Word for word, set down every line of the entries below from the line with "match sent with" to the line with "(** The [while", including both, and no other line.

(Records from a collection)
▼
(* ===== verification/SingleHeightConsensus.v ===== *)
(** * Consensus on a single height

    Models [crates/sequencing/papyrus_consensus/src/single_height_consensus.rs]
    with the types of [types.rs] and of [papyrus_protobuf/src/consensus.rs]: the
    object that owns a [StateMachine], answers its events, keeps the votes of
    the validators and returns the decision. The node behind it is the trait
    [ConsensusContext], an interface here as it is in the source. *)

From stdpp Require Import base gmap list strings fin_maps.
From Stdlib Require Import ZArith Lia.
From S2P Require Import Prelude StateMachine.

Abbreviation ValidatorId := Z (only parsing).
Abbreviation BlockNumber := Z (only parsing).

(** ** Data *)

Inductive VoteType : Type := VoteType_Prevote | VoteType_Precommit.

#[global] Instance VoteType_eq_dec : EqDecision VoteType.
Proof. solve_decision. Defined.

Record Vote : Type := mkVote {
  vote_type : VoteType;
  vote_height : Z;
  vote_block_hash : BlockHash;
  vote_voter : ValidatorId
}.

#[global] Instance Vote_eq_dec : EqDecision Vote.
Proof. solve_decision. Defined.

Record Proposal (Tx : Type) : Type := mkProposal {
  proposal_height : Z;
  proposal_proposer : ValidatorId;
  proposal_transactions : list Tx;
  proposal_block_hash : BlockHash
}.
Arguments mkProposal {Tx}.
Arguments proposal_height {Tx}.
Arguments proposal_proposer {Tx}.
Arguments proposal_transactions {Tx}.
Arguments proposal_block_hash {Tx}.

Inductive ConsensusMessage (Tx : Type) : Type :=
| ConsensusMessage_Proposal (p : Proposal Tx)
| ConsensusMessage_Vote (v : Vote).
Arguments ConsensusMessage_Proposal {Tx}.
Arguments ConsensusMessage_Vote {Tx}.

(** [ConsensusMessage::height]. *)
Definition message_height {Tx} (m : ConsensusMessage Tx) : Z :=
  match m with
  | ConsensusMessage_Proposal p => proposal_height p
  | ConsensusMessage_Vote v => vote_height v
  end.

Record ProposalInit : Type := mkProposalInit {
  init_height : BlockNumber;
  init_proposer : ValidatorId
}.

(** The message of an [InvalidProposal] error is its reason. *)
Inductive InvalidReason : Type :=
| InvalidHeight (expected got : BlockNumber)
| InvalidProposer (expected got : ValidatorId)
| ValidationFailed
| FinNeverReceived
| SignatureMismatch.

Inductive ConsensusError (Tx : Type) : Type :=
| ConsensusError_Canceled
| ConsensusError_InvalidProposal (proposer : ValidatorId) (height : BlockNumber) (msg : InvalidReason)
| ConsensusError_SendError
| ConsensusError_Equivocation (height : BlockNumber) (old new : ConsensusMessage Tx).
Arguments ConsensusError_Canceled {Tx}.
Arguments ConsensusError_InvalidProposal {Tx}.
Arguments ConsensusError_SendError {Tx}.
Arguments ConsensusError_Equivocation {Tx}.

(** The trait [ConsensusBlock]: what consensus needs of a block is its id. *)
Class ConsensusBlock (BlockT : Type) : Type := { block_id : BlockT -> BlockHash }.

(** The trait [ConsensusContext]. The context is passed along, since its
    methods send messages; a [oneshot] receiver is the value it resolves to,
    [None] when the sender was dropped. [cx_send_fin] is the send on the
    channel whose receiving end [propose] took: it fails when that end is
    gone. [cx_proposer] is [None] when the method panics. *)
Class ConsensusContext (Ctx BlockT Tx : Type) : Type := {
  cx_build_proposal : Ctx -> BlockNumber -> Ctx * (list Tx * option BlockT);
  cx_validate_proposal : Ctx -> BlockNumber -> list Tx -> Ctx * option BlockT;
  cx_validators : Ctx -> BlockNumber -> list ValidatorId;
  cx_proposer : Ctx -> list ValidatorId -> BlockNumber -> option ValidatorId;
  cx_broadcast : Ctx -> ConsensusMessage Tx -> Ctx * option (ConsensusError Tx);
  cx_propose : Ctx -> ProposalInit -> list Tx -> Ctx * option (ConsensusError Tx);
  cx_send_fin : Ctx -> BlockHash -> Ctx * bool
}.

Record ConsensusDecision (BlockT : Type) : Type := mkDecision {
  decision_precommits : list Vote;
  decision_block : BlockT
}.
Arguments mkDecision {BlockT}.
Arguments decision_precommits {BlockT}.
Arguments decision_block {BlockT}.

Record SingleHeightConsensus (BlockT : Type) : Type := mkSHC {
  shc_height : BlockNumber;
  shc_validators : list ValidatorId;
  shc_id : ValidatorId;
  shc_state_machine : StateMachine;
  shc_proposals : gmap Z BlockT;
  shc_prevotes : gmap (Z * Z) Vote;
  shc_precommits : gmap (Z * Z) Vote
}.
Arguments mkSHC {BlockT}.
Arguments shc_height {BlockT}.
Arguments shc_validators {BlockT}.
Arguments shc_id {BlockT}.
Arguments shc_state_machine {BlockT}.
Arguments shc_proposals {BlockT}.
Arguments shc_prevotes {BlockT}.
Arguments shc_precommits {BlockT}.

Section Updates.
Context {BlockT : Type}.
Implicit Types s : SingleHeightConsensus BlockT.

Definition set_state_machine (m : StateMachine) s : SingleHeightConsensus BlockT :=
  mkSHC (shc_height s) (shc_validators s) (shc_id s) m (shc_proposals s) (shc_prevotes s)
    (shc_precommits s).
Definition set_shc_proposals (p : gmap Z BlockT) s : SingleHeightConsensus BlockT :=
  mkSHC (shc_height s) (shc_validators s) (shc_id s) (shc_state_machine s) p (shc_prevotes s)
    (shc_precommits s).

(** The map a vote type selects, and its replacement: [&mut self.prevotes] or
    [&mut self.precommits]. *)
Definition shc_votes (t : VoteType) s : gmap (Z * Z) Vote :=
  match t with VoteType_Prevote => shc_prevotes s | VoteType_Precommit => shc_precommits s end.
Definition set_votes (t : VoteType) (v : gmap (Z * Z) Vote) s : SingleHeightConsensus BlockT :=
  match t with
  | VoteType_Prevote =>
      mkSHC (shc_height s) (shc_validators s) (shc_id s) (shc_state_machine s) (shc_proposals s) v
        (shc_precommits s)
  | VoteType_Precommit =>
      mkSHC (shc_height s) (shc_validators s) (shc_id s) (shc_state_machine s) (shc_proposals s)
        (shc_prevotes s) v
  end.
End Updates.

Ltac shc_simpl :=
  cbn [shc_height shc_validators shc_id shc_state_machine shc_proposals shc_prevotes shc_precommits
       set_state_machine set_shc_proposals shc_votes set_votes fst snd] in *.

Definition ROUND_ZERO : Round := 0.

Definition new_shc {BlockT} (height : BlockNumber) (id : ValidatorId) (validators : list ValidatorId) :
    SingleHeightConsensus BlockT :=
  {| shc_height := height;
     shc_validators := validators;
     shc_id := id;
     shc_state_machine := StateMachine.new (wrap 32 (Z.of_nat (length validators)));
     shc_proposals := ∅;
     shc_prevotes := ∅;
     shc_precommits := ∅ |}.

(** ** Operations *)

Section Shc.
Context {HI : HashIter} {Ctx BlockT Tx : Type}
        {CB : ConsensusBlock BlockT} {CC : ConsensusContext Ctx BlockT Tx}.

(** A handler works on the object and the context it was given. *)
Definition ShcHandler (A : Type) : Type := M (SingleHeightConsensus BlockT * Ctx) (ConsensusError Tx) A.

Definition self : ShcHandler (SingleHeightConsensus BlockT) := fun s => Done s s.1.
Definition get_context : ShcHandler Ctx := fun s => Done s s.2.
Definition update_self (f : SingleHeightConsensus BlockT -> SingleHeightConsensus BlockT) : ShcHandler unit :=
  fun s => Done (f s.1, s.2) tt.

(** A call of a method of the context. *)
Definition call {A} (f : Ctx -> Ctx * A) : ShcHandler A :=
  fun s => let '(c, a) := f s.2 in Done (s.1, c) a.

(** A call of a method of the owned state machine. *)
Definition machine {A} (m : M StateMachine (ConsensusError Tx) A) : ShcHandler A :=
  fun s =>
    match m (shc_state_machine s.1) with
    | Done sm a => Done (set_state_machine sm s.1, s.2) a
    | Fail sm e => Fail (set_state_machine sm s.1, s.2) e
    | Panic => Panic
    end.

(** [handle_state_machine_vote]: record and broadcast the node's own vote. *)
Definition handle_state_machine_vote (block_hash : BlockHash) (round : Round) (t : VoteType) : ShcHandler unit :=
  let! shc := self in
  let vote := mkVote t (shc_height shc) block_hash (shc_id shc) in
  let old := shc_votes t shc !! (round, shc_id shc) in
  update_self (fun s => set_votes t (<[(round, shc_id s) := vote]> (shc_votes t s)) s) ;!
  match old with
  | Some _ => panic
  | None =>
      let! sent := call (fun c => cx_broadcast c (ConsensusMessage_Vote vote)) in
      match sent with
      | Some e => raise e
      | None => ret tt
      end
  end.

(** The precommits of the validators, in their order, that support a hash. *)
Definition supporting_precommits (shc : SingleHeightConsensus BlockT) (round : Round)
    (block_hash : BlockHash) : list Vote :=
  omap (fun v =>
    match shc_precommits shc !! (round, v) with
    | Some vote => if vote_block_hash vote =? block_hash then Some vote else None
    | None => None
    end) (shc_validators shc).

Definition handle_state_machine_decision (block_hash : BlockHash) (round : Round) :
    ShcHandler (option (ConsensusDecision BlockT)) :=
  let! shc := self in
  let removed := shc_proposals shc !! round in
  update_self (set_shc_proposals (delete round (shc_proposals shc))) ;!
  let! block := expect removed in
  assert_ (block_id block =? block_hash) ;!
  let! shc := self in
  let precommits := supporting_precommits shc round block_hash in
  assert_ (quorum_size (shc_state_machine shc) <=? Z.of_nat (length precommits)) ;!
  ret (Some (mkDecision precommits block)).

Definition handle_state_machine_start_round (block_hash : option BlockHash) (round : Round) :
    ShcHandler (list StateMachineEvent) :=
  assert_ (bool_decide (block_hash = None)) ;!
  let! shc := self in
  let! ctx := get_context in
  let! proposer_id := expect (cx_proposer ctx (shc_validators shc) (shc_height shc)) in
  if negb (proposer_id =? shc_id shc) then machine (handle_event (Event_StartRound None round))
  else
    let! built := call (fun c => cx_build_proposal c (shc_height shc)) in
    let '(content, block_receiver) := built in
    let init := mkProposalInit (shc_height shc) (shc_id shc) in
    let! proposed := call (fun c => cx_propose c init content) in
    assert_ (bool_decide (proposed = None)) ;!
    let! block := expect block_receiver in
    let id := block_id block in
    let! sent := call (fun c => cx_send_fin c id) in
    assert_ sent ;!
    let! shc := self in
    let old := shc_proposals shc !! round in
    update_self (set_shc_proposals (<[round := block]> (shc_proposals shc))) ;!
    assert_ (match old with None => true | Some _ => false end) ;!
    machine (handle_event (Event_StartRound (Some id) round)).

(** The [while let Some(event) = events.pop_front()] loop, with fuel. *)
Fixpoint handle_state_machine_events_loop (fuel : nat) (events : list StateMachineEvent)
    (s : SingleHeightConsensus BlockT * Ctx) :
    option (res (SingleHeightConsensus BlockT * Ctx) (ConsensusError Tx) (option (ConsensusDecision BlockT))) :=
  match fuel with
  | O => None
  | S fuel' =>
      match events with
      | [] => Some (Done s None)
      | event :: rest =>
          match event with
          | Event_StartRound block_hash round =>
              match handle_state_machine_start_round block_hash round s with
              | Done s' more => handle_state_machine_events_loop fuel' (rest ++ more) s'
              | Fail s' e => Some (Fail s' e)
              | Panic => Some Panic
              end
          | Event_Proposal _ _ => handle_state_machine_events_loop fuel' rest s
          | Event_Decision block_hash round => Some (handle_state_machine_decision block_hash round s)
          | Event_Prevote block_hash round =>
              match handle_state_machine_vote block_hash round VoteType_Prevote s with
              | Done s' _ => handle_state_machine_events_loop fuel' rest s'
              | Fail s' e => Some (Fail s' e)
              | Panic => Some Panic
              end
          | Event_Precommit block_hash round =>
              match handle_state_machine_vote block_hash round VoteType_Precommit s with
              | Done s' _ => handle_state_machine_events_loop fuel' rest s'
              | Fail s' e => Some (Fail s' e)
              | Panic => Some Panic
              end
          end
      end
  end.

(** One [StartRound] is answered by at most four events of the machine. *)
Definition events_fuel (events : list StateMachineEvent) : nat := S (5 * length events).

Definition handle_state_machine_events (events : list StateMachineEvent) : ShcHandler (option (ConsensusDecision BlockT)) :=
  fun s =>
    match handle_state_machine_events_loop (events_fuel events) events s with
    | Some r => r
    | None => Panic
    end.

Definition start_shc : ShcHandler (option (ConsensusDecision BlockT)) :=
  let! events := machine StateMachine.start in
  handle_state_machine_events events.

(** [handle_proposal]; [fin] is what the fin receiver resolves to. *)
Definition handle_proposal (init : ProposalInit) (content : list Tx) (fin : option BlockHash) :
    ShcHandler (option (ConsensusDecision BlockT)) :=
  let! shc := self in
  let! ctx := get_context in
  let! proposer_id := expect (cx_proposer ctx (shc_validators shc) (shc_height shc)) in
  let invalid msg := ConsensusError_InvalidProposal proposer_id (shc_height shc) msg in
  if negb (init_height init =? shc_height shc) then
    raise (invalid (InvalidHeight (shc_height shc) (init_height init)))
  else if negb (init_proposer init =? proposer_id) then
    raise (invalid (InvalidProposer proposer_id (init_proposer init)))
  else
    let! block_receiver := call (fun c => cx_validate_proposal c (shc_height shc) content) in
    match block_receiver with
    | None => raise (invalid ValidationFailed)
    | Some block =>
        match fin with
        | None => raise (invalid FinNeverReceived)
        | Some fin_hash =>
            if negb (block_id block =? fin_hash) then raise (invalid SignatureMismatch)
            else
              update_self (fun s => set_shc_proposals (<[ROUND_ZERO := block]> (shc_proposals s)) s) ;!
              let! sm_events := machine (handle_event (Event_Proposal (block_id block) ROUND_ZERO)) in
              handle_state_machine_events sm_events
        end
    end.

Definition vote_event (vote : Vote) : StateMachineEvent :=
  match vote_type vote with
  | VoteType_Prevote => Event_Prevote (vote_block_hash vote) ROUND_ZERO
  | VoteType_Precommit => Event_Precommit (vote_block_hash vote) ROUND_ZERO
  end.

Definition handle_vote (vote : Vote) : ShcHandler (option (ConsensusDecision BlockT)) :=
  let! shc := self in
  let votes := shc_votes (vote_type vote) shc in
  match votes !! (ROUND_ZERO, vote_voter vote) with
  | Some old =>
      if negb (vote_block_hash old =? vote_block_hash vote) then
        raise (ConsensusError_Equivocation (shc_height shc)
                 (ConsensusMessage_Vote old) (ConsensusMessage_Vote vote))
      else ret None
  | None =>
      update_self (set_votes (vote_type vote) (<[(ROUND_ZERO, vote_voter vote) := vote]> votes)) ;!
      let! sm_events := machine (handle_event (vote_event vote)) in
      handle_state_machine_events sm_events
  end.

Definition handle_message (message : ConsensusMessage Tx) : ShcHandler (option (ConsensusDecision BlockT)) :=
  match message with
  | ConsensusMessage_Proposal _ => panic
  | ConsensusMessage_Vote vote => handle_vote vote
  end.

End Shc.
▲
**Reply**
      match sent with
      | Some e => raise e
      | None => ret tt
      end
  end.

(** The precommits of the validators, in their order, that support a hash. *)
Definition supporting_precommits (shc : SingleHeightConsensus BlockT) (round : Round)
    (block_hash : BlockHash) : list Vote :=
  omap (fun v =>
    match shc_precommits shc !! (round, v) with
    | Some vote => if vote_block_hash vote =? block_hash then Some vote else None
    | None => None
    end) (shc_validators shc).

Definition handle_state_machine_decision (block_hash : BlockHash) (round : Round) :
    ShcHandler (option (ConsensusDecision BlockT)) :=
  let! shc := self in
  let removed := shc_proposals shc !! round in
  update_self (set_shc_proposals (delete round (shc_proposals shc))) ;!
  let! block := expect removed in
  assert_ (block_id block =? block_hash) ;!
  let! shc := self in
  let precommits := supporting_precommits shc round block_hash in
  assert_ (quorum_size (shc_state_machine shc) <=? Z.of_nat (length precommits)) ;!
  ret (Some (mkDecision precommits block)).

Definition handle_state_machine_start_round (block_hash : option BlockHash) (round : Round) :
    ShcHandler (list StateMachineEvent) :=
  assert_ (bool_decide (block_hash = None)) ;!
  let! shc := self in
  let! ctx := get_context in
  let! proposer_id := expect (cx_proposer ctx (shc_validators shc) (shc_height shc)) in
  if negb (proposer_id =? shc_id shc) then machine (handle_event (Event_StartRound None round))
  else
    let! built := call (fun c => cx_build_proposal c (shc_height shc)) in
    let '(content, block_receiver) := built in
    let init := mkProposalInit (shc_height shc) (shc_id shc) in
    let! proposed := call (fun c => cx_propose c init content) in
    assert_ (bool_decide (proposed = None)) ;!
    let! block := expect block_receiver in
    let id := block_id block in
    let! sent := call (fun c => cx_send_fin c id) in
    assert_ sent ;!
    let! shc := self in
    let old := shc_proposals shc !! round in
    update_self (set_shc_proposals (<[round := block]> (shc_proposals shc))) ;!
    assert_ (match old with None => true | Some _ => false end) ;!
    machine (handle_event (Event_StartRound (Some id) round)).

(** The [while let Some(event) = events.pop_front()] loop, with fuel. *)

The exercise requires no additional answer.